— Directions —
Work out the number of lines below containing the word "intros" and give nothing besides it.

START Input data

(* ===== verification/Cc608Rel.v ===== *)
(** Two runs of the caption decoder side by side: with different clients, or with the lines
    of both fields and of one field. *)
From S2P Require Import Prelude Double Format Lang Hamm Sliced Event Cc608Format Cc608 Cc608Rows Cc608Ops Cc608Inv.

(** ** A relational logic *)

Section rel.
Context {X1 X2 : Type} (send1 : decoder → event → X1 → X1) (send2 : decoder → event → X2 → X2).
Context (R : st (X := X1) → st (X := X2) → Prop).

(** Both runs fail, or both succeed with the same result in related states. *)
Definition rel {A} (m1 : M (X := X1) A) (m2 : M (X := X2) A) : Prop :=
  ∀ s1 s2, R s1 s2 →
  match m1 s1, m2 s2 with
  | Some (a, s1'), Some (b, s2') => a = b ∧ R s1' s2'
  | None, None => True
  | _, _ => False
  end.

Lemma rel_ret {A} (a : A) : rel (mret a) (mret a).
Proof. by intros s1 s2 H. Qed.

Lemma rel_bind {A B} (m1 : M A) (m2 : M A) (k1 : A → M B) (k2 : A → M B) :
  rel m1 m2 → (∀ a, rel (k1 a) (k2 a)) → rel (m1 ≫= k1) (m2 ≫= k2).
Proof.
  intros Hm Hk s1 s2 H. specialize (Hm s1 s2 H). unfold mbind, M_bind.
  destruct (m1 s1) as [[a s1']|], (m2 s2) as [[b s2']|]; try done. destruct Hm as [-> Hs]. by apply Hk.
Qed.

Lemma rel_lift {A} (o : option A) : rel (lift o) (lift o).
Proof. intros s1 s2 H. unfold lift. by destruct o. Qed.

END Input data

— Task result —
3